Couverture de RJE_203

Article de revue

Avant-propos

Pages 433 à 436

Notes

  • [1]
    Mireille Delmas-Marty, Les forces imaginantes du droit. Vers une communauté de valeurs ?, Édition du Seuil, mars 2011.

1Quels procès pour l’environnement ? Quels procès pour le climat ? Par qui ? Pourquoi ? Comment ? Alors que les procès environnementaux se complexifient sans cesse et que les procès climatiques se multiplient aux quatre coins de la planète, ces questions interpellent le juriste à plusieurs égards. Poser la question du rôle du procès, et du juge, c’est entamer une discussion nouvelle, non seulement dans le champ du droit mais aussi dans celui de la lutte contre la dégradation de l’environnement et du climat. C’est à cette discussion inédite que se livrent les auteurs de ce dossier spécial de la Revue juridique de l’environnement, en réfléchissant à l’un des défis les plus importants du droit de l’environnement et des changements climatiques, soit celui de son effectivité.

2Ce dossier spécial de la revue regroupe les réflexions de plusieurs chercheurs qui se sont réunis lors d’un colloque international ayant eu lieu à la Faculté de droit de l’Université Laval, à Québec, au Canada, les 3 et 4 octobre 2019, sous le thème Quelles actions en justice pour l’environnement et le climat ? Regards croisés. Des conférenciers brésiliens, chiliens, français et canadiens ayant participé à ce colloque, ainsi que d’autres auteurs invités, partagent, dans ce numéro, leurs regards sur ce thème, à l’invitation de la Faculté de droit de l’Université Laval, de la Chaire de recherche du Canada en droit de l’environnement et du Groupe de recherche international (GDRI) sur les procès environnementaux, dont le Centre d’études et de Recherches internationales et communautaires (CERIC) est la cheville ouvrière.
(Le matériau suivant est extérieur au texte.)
(* ===== verification/RouteStore.v ===== *)
(** * Correlation stores

    [src/transport/server/correlation_store.rs] maps the event id of an in-flight
    request to its route, with two secondary indexes (progress token to event,
    client to events) kept beside the LRU cache of routes;
    [src/transport/client/correlation_store.rs] maps the event id of a sent
    request to the pending request.  Each method holds the lock for its whole
    body, so it is one function of the state. *)

From S2P Require Import Prelude Json CoreTypes Lru.

(** ** Server: [ServerEventRouteStore] *)

Record RouteEntry : Type := mkRoute {
  route_client_pubkey : string;
  original_request_id : Value;
  route_progress_token : option string;
  wrap_kind : option Z;
  route_registered_at : Z;
}.

Section routes.
Context `{Lru L}.

(** [Inner]. *)
Record RouteStore : Type := mkRouteStore {
  routes : L RouteEntry;
  progress_token_to_event : gmap string string;
  client_event_ids : gmap string (gset string);
}.

Definition Inner_new (max_routes : Z) : RouteStore :=
  mkRouteStore (lru_new (nonzero_or_one max_routes)) ∅ ∅.
Definition RouteStore_new : RouteStore := Inner_new DEFAULT_LRU_SIZE.
Definition with_max_routes (max_routes : Z) : RouteStore := Inner_new max_routes.

Definition remove_token (token : option string) (m : gmap string string) : gmap string string :=
  match token with Some t => delete t m | None => m end.

Definition cleanup_indexes (event_id : string) (route : RouteEntry) (s : RouteStore) : RouteStore :=
  mkRouteStore (routes s)
    (remove_token (route_progress_token route) (progress_token_to_event s))
    (match client_event_ids s !! route_client_pubkey route with
     | Some ids =>
         let ids' := ids ∖ {[event_id]} in
         if bool_decide (ids' = ∅) then delete (route_client_pubkey route) (client_event_ids s)
         else <[route_client_pubkey route := ids']> (client_event_ids s)
     | None => client_event_ids s
     end).

Definition with_routes (s : RouteStore) (rs : L RouteEntry) : RouteStore :=
  mkRouteStore rs (progress_token_to_event s) (client_event_ids s).

Definition remove_route (event_id : string) (s : RouteStore) : RouteStore * option RouteEntry :=
  let '(rs, found) := lru_pop event_id (routes s) in
  match found with
  | None => (with_routes s rs, None)
  | Some route => (cleanup_indexes event_id route (with_routes s rs), Some route)
  end.

Definition register (now : Z) (event_id client_pubkey : string) (original_request_id : Value)
    (progress_token : option string) (s : RouteStore) : RouteStore :=
  let ids := default ∅ (client_event_ids s !! client_pubkey) in
  let clients := <[client_pubkey := {[event_id]} ∪ ids]> (client_event_ids s) in
  let tokens := match progress_token with
                | Some token => <[token := event_id]> (progress_token_to_event s)
                | None => progress_token_to_event s
                end in
  let '(rs, evicted) :=
    lru_push event_id (mkRoute client_pubkey original_request_id progress_token None now) (routes s) in
  let s' := mkRouteStore rs tokens clients in
  match evicted with
  | Some (evicted_key, evicted_route) =>
      if String.eqb evicted_key event_id then s' else cleanup_indexes evicted_key evicted_route s'
  | None => s'
  end.

Definition get_route (event_id : string) (s : RouteStore) : option RouteEntry :=
  lru_peek event_id (routes s).
Definition get_client (event_id : string) (s : RouteStore) : option string :=
  route_client_pubkey <$> lru_peek event_id (routes s).
Definition pop_route (event_id : string) (s : RouteStore) : RouteStore * option RouteEntry :=
  remove_route event_id s.
(* ===== verification/SessionStore.v ===== *)
(** * Server sessions

    [src/transport/server/session_store.rs]: client sessions keyed by public key
    in an LRU cache.  Creating a session can evict another one; the route store is
    consulted for the evicted client, whose session is created anew while it has
    requests in flight.  [on_evicted] is modelled by the list of keys the callback
    was called with. *)

From S2P Require Import Prelude Json CoreTypes Lru RouteStore.

Definition DEFAULT_MAX_SESSIONS : Z := 1000.

Record SessionSnapshot : Type := mkSnapshot {
  snap_is_initialized : bool;
  snap_is_encrypted : bool;
  snap_has_sent_common_tags : bool;
  snap_supports_ephemeral_gift_wrap : bool;
  snap_supports_encryption : bool;
  snap_supports_ephemeral_encryption : bool;
  snap_supports_oversized_transfer : bool;
  snap_supports_open_stream : bool;
  snap_requested_payment_interaction : option PaymentInteractionMode;
  snap_effective_payment_interaction : option PaymentInteractionMode;
  snap_has_disclosed_payment_interaction : bool;
}.

Definition snapshot_of (s : ClientSession) : SessionSnapshot := {|
  snap_is_initialized := is_initialized s;
  snap_is_encrypted := is_encrypted s;
  snap_has_sent_common_tags := has_sent_common_tags s;
  snap_supports_ephemeral_gift_wrap := supports_ephemeral_gift_wrap s;
  snap_supports_encryption := supports_encryption s;
  snap_supports_ephemeral_encryption := supports_ephemeral_encryption s;
  snap_supports_oversized_transfer := supports_oversized_transfer s;
  snap_supports_open_stream := supports_open_stream s;
  snap_requested_payment_interaction := requested_payment_interaction s;
  snap_effective_payment_interaction := effective_payment_interaction s;
  snap_has_disclosed_payment_interaction := has_disclosed_payment_interaction s;
|}.

(** Field updates of a session. *)
Definition set_is_encrypted (b : bool) (s : ClientSession) : ClientSession :=
  mkClientSession (is_initialized s) b (has_sent_common_tags s) (supports_ephemeral_gift_wrap s)
    (supports_encryption s) (supports_ephemeral_encryption s) (supports_oversized_transfer s)
    (supports_open_stream s) (requested_payment_interaction s) (effective_payment_interaction s)
    (has_disclosed_payment_interaction s) (last_activity s) (pending_requests s) (event_to_progress_token s).
Definition set_is_initialized (b : bool) (s : ClientSession) : ClientSession :=
  mkClientSession b (is_encrypted s) (has_sent_common_tags s) (supports_ephemeral_gift_wrap s)
    (supports_encryption s) (supports_ephemeral_encryption s) (supports_oversized_transfer s)
    (supports_open_stream s) (requested_payment_interaction s) (effective_payment_interaction s)
    (has_disclosed_payment_interaction s) (last_activity s) (pending_requests s) (event_to_progress_token s).
Definition set_has_sent_common_tags (b : bool) (s : ClientSession) : ClientSession :=
  mkClientSession (is_initialized s) (is_encrypted s) b (supports_ephemeral_gift_wrap s)
    (supports_encryption s) (supports_ephemeral_encryption s) (supports_oversized_transfer s)
    (supports_open_stream s) (requested_payment_interaction s) (effective_payment_interaction s)
    (has_disclosed_payment_interaction s) (last_activity s) (pending_requests s) (event_to_progress_token s).

Section sessions.
Context `{Lru L}.
Implicit Types sessions : L ClientSession.

Definition with_capacity (max_sessions : Z) : L ClientSession := lru_new (nonzero_or_one max_sessions).
Definition SessionStore_new : L ClientSession := with_capacity DEFAULT_MAX_SESSIONS.

(** The sessions after an eviction was handled, and the calls of the callback. *)
Definition handle_eviction (now : Z) (inserted_key : string) (evicted : option (string * ClientSession))
    sessions (on_evicted : bool) (event_routes : RouteStore L) : L ClientSession * list string :=
  match evicted with
  | Some (evicted_key, evicted_session) =>
      if String.eqb evicted_key inserted_key then (sessions, [])
      else if has_active_routes_for_client evicted_key event_routes
      then ((lru_push evicted_key (ClientSession_new now (is_encrypted evicted_session)) sessions).1, [])
      else (sessions, if on_evicted then [evicted_key] else [])
  | None => (sessions, [])
  end.

(** The sessions, whether a session was created, and the calls of the callback. *)
Definition get_or_create_session (now : Z) (on_evicted : bool) sessions (client_pubkey : string)
    (is_encrypted : bool) (event_routes : RouteStore L) : L ClientSession * bool * list string :=
  let '(sessions1, found) := lru_get_mut client_pubkey (set_is_encrypted is_encrypted) sessions in
  if found then (sessions1, false, [])
  else
    let '(sessions2, evicted) :=
      lru_push client_pubkey (ClientSession_new now is_encrypted) sessions1 in
    let '(sessions3, calls) :=
      handle_eviction now client_pubkey evicted sessions2 on_evicted event_routes in
    (sessions3, true, calls).

Definition get_session sessions (client_pubkey : string) : option SessionSnapshot :=
  snapshot_of <$> lru_peek client_pubkey sessions.
Definition mark_initialized sessions (client_pubkey : string) : L ClientSession * bool :=
  lru_get_mut client_pubkey (set_is_initialized true) sessions.
Definition mark_common_tags_sent sessions (client_pubkey : string) : L ClientSession * bool :=
  lru_get_mut client_pubkey (set_has_sent_common_tags true) sessions.
Definition remove_session sessions (client_pubkey : string) : L ClientSession * bool :=
  let '(sessions', found) := lru_pop client_pubkey sessions in
  (sessions', if found is Some _ then true else false).
Definition clear_sessions sessions : L ClientSession := lru_clear sessions.
Definition session_count sessions : Z := lru_len sessions.
Definition get_all_sessions sessions : list (string * SessionSnapshot) :=
  map (λ ks, (ks.1, snapshot_of ks.2)) (lru_iter sessions).
End sessions.

Section session_lemmas.
Context `{LruLaws L}.
Implicit Types sessions : L ClientSession.

(** A push does not evict the most recent of two or more entries. *)
Lemma push_keeps_head {V} (c : L V) k v k0 v0 x l :
  lru_iter c = (k0, v0) :: x :: l → k ≠ k0 → entry (lru_push k v c).1 k0 = Some v0.
Proof.
  intros Hc Hne. unfold entry. rewrite lru_push_iter. unfold al_push.
  destruct (al_get k (lru_iter c)) eqn:E; cbn.
  - rewrite (proj2 (String.eqb_neq k0 k)) by done. rewrite al_get_del, Hc.
    rewrite (proj2 (String.eqb_neq k0 k)) by done. cbn. by rewrite String.eqb_refl.
  - case_match; cbn; rewrite (proj2 (String.eqb_neq k0 k)) by done; rewrite Hc; cbn;
      by rewrite String.eqb_refl.
Qed.

(** A push that evicts another key leaves a full cache, the pushed entry first. *)
Lemma push_evicts_head {V} (c : L V) k v ek ev :
  (lru_push k v c).2 = Some (ek, ev) → ek ≠ k → 2 ≤ lru_cap c →
  ∃ x l, lru_iter (lru_push k v c).1 = (k, v) :: x :: l.
Proof.
  intros Hev Hne Hcap. rewrite lru_push_iter. rewrite lru_push_evicted in Hev. unfold al_push in *.
  destruct (al_get k (lru_iter c)) eqn:E; cbn in *; [congruence|].
  destruct (_ <? _) eqn:El; cbn in *; [done|]. b2p.
  destruct (removelast (lru_iter c)) as [|x l] eqn:Er; [|eauto].
  destruct (removelast_last_split (lru_iter c)) as (y & _ & Hy); [by intros Hn; rewrite Hn in El; cbn in El; lia|].
  rewrite Er in Hy. rewrite Hy in El. cbn in El. lia.
Qed.

(** Creating a session pushes a key the cache does not hold: nothing is evicted
    below the capacity, the least recently used entry at the capacity. *)
Lemma create_evict {V} (c : L V) k v c' evicted :
  entry c k = None → lru_push k v c = (c', evicted) →
  entry c' k = Some v ∧ lru_cap c' = lru_cap c ∧
  evicted = (if lru_len c <? lru_cap c then None else last (lru_iter c)) ∧
  (∀ ek ev, evicted = Some (ek, ev) → ek ≠ k ∧ entry c' ek = None).
Proof.
  intros Hk Hp. pose proof (entry_push_eq k v c) as H1. pose proof (lru_push_cap k v c) as H2.
  pose proof (lru_push_evicted k v c) as H3. pose proof (entry_push_ne k v c) as H4.
  pose proof (push_evicted_entry k v c) as H5. rewrite Hp in *. cbn in *.
  split_and!; [done|done| |].
  - rewrite H3. unfold al_push. unfold entry in Hk. rewrite Hk. unfold lru_len. by destruct (_ <? _).
  - intros ek ev ->. destruct (H5 ek ev eq_refl) as [_ Hiff].
    assert (ek ≠ k) as Hne. { intros Heq. apply Hiff in Heq. rewrite Hk in Heq. by destruct Heq. }
    split; [done|]. rewrite H4 by done. by rewrite String.eqb_refl.
Qed.

(** Handling the eviction of another key keeps the pushed session. *)
Lemma handle_eviction_spec now client evicted s2 on_evicted (event_routes : RouteStore L) new :
  entry s2 client = Some new → 
  (∀ ek es, evicted = Some (ek, es) →
     ek ≠ client ∧ ∃ x l, lru_iter s2 = (client, new) :: x :: l) →
  let '(s3, calls) := handle_eviction now client evicted s2 on_evicted event_routes in
  entry s3 client = Some new ∧ lru_cap s3 = lru_cap s2 ∧
  ∀ k session, evicted = Some (k, session) →
    if has_active_routes_for_client k event_routes
    then entry s3 k = Some (ClientSession_new now (is_encrypted session)) ∧ calls = []
    else s3 = s2 ∧ calls = if on_evicted then [k] else [].
Proof.
  intros Hnew Hev. destruct evicted as [[ek es]|]; cbn; [|done].
  destruct (Hev ek es eq_refl) as (Hne & x & l & Hl). rewrite (proj2 (String.eqb_neq _ _) Hne).
  destruct (has_active_routes_for_client ek event_routes) eqn:Ea.
  - split_and!; [by eapply push_keeps_head|apply lru_push_cap|].
    intros k session [= <- <-]. rewrite Ea, entry_push_eq. done.
  - split_and!; [done|done|]. intros k session [= <- <-]. by rewrite Ea.
Qed.

(** With room for at least two sessions, [get_or_create_session] always
    leaves the caller's client with a session carrying the encryption flag of the
    message: an existing one otherwise unchanged, a new one uninitialized.  A
    client evicted to make room keeps a (fresh) session while it has requests in
    flight, and is reported to the eviction callback otherwise; the number of
    sessions stays within the capacity. *)
Theorem get_or_create_session_spec now on_evicted sessions client is_enc (event_routes : RouteStore L) :
  2 ≤ lru_cap sessions →
  let '(sessions', created, calls) :=
    get_or_create_session now on_evicted sessions client is_enc event_routes in
  created = negb (lru_contains client sessions) ∧
  entry sessions' client =
    Some (default (ClientSession_new now is_enc) (set_is_encrypted is_enc <$> entry sessions client)) ∧
  lru_len sessions' ≤ lru_cap sessions ∧
  (created = false → ∀ k, k ≠ client → entry sessions' k = entry sessions k) ∧
  (created = true → ∀ k session, lru_len sessions = lru_cap sessions →
     last (lru_iter sessions) = Some (k, session) →
     if has_active_routes_for_client k event_routes
     then entry sessions' k = Some (ClientSession_new now (is_encrypted session)) ∧ calls = []
     else entry sessions' k = None ∧ calls = if on_evicted then [k] else []).
Proof.
  intros Hcap. unfold get_or_create_session.
  pose proof (lru_get_mut_found client (set_is_encrypted is_enc) sessions) as Hf.
  pose proof (entry_get_mut client (set_is_encrypted is_enc) sessions) as He.
  pose proof (lru_get_mut_iter client (set_is_encrypted is_enc) sessions) as Hi.
  pose proof (lru_get_mut_cap client (set_is_encrypted is_enc) sessions) as Hc1.
  destruct (lru_get_mut client (set_is_encrypted is_enc) sessions) as [s1 found]. cbn in Hf, He, Hi, Hc1.
  unfold lru_contains. rewrite lru_peek_value. fold (entry sessions client).
  fold (entry sessions client) in Hf, Hi.
  destruct (entry sessions client) as [s0|] eqn:Es; subst found.
  - split_and!; [done| | |intros _ k Hk|done].
    + rewrite He, String.eqb_refl. done.
    + rewrite <- Hc1. apply lru_len_le.
    + by rewrite He, (proj2 (String.eqb_neq _ _) Hk).
  - assert (∀ k, entry s1 k = entry sessions k) as He1.
    { intros k. unfold entry. by rewrite Hi. }
    set (new := ClientSession_new now is_enc).
    destruct (lru_push client new s1) as [s2 evicted] eqn:Ep.
    destruct (create_evict s1 client new s2 evicted) as (Hnew & Hcap2 & Hev & Hevne);
      [by rewrite He1|done|].
    unfold lru_len in Hev. rewrite Hi, Hc1 in Hev. fold (lru_len sessions) in Hev.
    opose proof* (handle_eviction_spec now client evicted s2 on_evicted event_routes new) as Hh; [done| |].
    { intros ek es ->. destruct (Hevne ek es eq_refl) as [Hne _]. split; [done|].
      pose proof (push_evicts_head s1 client new ek es) as Hh. rewrite Ep in Hh. apply Hh; [done|done|lia]. }
    destruct (handle_eviction _ _ _ _ _ _) as [s3 calls]. destruct Hh as (Hh1 & Hh2 & Hh3).
    pose proof (lru_len_le s3).
    split_and!; [done|done|lia|done|].
    intros _ k session Hlen Hlast. rewrite Hlen, Z.ltb_irrefl, Hlast in Hev. subst evicted.
    specialize (Hh3 k session eq_refl). destruct (has_active_routes_for_client k event_routes); [done|].
    split; [|by destruct Hh3]. destruct Hh3 as [-> _]. by apply (Hevne k session).
Qed.
End session_lemmas.

(** ** Witnesses and the eviction veto *)

Definition demo_session_routes : RouteStore list_cache :=
  register 0 "e1" "alice" (VString "1") None (register 0 "e2" "bob" (VString "2") None (with_max_routes 10)).
(** The sessions after the messages of the given clients, without callback. *)
Definition demo_sessions (cap : Z) (clients : list string) : list_cache ClientSession :=
  foldl (λ s c, (get_or_create_session 0 false s c true (with_max_routes 10)).1.1) (with_capacity cap) clients.

Lemma get_or_create_session_spec_witness :
  let s := demo_sessions 2 ["carol"; "dave"] in
  let r := get_or_create_session 7 true s "alice" false demo_session_routes in
  r.1.2 = true ∧ r.2 = ["carol"] ∧ entry r.1.1 "alice" = Some (ClientSession_new 7 false).
Proof.
  cbv zeta. split; [by vm_compute|]. split; [by vm_compute|].
  pose proof (get_or_create_session_spec 7 true (demo_sessions 2 ["carol"; "dave"]) "alice" false
    demo_session_routes ltac:(apply Z.leb_le; by vm_compute)) as Hw.
  destruct (get_or_create_session 7 true (demo_sessions 2 ["carol"; "dave"]) "alice" false demo_session_routes)
    as [[s' created] calls].
  destruct Hw as (_ & Hw & _). cbn [fst]. rewrite Hw. by vm_compute.
Defined.

(** A vetoed eviction drops another session unannounced: re-creating the
    session of an evicted client with requests in flight evicts the next least
    recently used one, here [bob], which has requests in flight too, without a
    callback; and with capacity one the session reported as created is gone. *)
Theorem vetoed_eviction_drops_session :
  let r := get_or_create_session 7 true (demo_sessions 2 ["alice"; "bob"]) "carol" false demo_session_routes in
  has_active_routes_for_client "bob" demo_session_routes = true ∧
  lru_contains "bob" (demo_sessions 2 ["alice"; "bob"]) = true ∧
  lru_contains "bob" r.1.1 = false ∧ r.2 = [] ∧
  let r1 := get_or_create_session 7 true (demo_sessions 1 ["alice"]) "carol" false demo_session_routes in
  r1.1.2 = true ∧ lru_contains "carol" r1.1.1 = false.
Proof. by vm_compute. Qed.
Nous en profitons pour remercier le Conseil de recherche en sciences humaines du Canada (CRSH) et la Faculté de droit de l’Université Laval, qui ont contribué au financement de ce colloque et de l’édition du présent numéro.

3Les thèmes retenus par les auteurs des textes de ce numéro éclairent, sous différents angles, les diverses questions que posent ces procès environnementaux et climatiques.

4Le juriste Thomas Deleuil propose une analyse exhaustive et critique de la consécration des droits du fleuve Whanganui par le juge néo-zélandais. Il rappelle que dans le contexte de dégradation environnementale globale, plusieurs États ont choisi de renforcer leur droit de l’environnement en reconnaissant la « Terre nourricière » comme une entité juridique déterminée dotée de droit. À ce sujet, la décision de la Nouvelle-Zélande d’adopter une loi reconnaissant le fleuve Whanganui River comme sujet de droit est un dévelopement sans équivalent, dans la plupart des États occidentaux qui offre au juriste un nouveau modèle législatif pouvant avoir un impact tant sur le plan du contentieux interne néo-zélandais que dans le droit d’autres États, ce que le texte de Thomas Deleuil analyse.

5Les objectifs du procès environnemental devant le juge brésilien sont abordés par la professeure Carina Oliveira et la doctorante Larissa Coutinho. Elles expliquent d’abord que les objectifs de prévention et de réparation recherchés par le procès environnemental devant le juge brésilien répondent à des procédures différentes utilisées par les victimes, dans le cadre d’un procès individuel ou collectif par l’action de groupe. Des actions environnementales spécifiques existent dans le cadre de chaque type de procès : l’outil de l’action civile publique, l’action de groupe brésilienne, et les mesures provisoires qui sont souvent utilisées pour aboutir à la prévention des dommages environnementaux. Chacun de ces mécanismes présente des possibilités mais aussi des limites, que ce texte éclaire.

6La professeure Pilar Moraga propose, quant à elle, une étude du dommage écologique face au juge environnemental au Chili. Son analyse l’amène à examiner le traitement de la responsabilité pour dommage écologique par les tribunaux de l’environnement au Chili. Elle nous offre une analyse critique du cadre juridique de la responsabilité pour dommage écologique et de la procédure de l’action en réparation. Enfin, elle nous propose une réflexion de fond sur les tendances jurisprudentielles du traitement de la responsabilité par la justice environnementale dans ce pays de la côte ouest de l’Amérique du Sud.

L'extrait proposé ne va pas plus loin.